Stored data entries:
====

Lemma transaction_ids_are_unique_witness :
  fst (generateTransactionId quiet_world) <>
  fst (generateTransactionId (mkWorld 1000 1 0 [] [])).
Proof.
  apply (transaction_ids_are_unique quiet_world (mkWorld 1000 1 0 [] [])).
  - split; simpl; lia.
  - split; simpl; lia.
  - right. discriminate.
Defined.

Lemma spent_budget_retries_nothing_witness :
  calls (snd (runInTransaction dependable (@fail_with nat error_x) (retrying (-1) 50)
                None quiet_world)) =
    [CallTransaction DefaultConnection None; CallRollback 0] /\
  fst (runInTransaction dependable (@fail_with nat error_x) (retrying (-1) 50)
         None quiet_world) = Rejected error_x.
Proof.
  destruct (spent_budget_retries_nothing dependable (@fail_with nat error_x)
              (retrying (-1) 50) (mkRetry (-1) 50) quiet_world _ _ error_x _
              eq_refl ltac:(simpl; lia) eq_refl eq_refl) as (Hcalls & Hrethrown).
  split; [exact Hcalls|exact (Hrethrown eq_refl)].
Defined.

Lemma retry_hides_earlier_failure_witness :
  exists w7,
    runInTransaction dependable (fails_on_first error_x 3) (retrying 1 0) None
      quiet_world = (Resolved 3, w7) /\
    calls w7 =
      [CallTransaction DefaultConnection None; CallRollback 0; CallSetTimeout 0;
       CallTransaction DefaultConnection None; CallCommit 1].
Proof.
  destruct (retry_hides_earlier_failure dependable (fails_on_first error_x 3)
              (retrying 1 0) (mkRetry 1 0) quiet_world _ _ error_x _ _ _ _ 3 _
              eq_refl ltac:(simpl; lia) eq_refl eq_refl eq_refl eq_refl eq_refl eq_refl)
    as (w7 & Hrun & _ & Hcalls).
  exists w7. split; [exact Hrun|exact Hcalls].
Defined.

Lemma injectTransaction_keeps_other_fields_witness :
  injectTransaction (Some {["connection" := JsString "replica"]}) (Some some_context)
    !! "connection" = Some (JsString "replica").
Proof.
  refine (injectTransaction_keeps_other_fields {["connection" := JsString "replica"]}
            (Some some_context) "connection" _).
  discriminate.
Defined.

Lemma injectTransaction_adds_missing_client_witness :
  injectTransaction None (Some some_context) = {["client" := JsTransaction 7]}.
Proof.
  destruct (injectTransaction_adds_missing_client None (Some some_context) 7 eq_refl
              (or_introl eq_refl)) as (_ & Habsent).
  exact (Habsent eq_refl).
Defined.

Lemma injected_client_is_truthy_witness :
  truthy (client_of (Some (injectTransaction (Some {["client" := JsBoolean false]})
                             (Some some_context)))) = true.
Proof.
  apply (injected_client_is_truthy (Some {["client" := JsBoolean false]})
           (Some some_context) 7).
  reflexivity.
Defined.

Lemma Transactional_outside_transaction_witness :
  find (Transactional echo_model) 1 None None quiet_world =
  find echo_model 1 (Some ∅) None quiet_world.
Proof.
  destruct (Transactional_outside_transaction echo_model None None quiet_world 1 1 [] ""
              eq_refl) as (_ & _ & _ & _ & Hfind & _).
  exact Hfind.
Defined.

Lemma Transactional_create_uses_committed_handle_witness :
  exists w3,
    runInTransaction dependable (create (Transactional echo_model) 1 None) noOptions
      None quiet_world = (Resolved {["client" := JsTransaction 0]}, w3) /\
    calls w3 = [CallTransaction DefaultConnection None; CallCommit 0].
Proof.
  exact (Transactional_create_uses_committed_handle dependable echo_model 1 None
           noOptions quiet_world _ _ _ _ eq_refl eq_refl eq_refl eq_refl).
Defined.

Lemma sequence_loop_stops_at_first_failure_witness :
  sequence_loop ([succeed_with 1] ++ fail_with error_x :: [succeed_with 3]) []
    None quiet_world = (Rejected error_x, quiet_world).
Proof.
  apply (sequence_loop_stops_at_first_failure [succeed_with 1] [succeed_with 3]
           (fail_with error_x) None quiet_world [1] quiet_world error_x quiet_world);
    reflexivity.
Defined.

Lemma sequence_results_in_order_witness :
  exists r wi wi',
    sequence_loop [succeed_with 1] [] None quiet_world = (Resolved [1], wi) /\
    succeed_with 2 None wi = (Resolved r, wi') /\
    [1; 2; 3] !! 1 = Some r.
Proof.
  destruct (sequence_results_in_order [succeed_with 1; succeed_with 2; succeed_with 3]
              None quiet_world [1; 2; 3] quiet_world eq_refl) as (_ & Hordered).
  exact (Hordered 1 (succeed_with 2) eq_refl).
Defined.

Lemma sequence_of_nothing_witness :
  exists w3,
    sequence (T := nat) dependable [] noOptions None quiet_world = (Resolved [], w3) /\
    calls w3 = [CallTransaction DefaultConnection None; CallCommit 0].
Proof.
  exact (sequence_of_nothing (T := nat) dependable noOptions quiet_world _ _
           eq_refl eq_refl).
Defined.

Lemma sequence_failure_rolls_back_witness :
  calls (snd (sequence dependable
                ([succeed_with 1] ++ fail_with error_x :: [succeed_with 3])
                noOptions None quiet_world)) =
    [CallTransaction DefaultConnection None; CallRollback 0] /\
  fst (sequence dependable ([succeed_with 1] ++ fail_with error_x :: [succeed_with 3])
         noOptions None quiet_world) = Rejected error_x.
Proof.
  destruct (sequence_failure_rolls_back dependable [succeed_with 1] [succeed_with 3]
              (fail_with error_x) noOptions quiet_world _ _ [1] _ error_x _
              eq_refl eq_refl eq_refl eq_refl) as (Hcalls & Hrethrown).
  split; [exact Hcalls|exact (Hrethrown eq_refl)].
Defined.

====

Your task >> Begin at the first line of the records above and restate each line word for word, stopping after the line with "destruct (spent_budget_retries_nothing dependable".

Answer space >>
Lemma transaction_ids_are_unique_witness :
  fst (generateTransactionId quiet_world) <>
  fst (generateTransactionId (mkWorld 1000 1 0 [] [])).
Proof.
  apply (transaction_ids_are_unique quiet_world (mkWorld 1000 1 0 [] [])).
  - split; simpl; lia.
  - split; simpl; lia.
  - right. discriminate.
Defined.

Lemma spent_budget_retries_nothing_witness :
  calls (snd (runInTransaction dependable (@fail_with nat error_x) (retrying (-1) 50)
                None quiet_world)) =
    [CallTransaction DefaultConnection None; CallRollback 0] /\
  fst (runInTransaction dependable (@fail_with nat error_x) (retrying (-1) 50)
         None quiet_world) = Rejected error_x.
Proof.
  destruct (spent_budget_retries_nothing dependable (@fail_with nat error_x)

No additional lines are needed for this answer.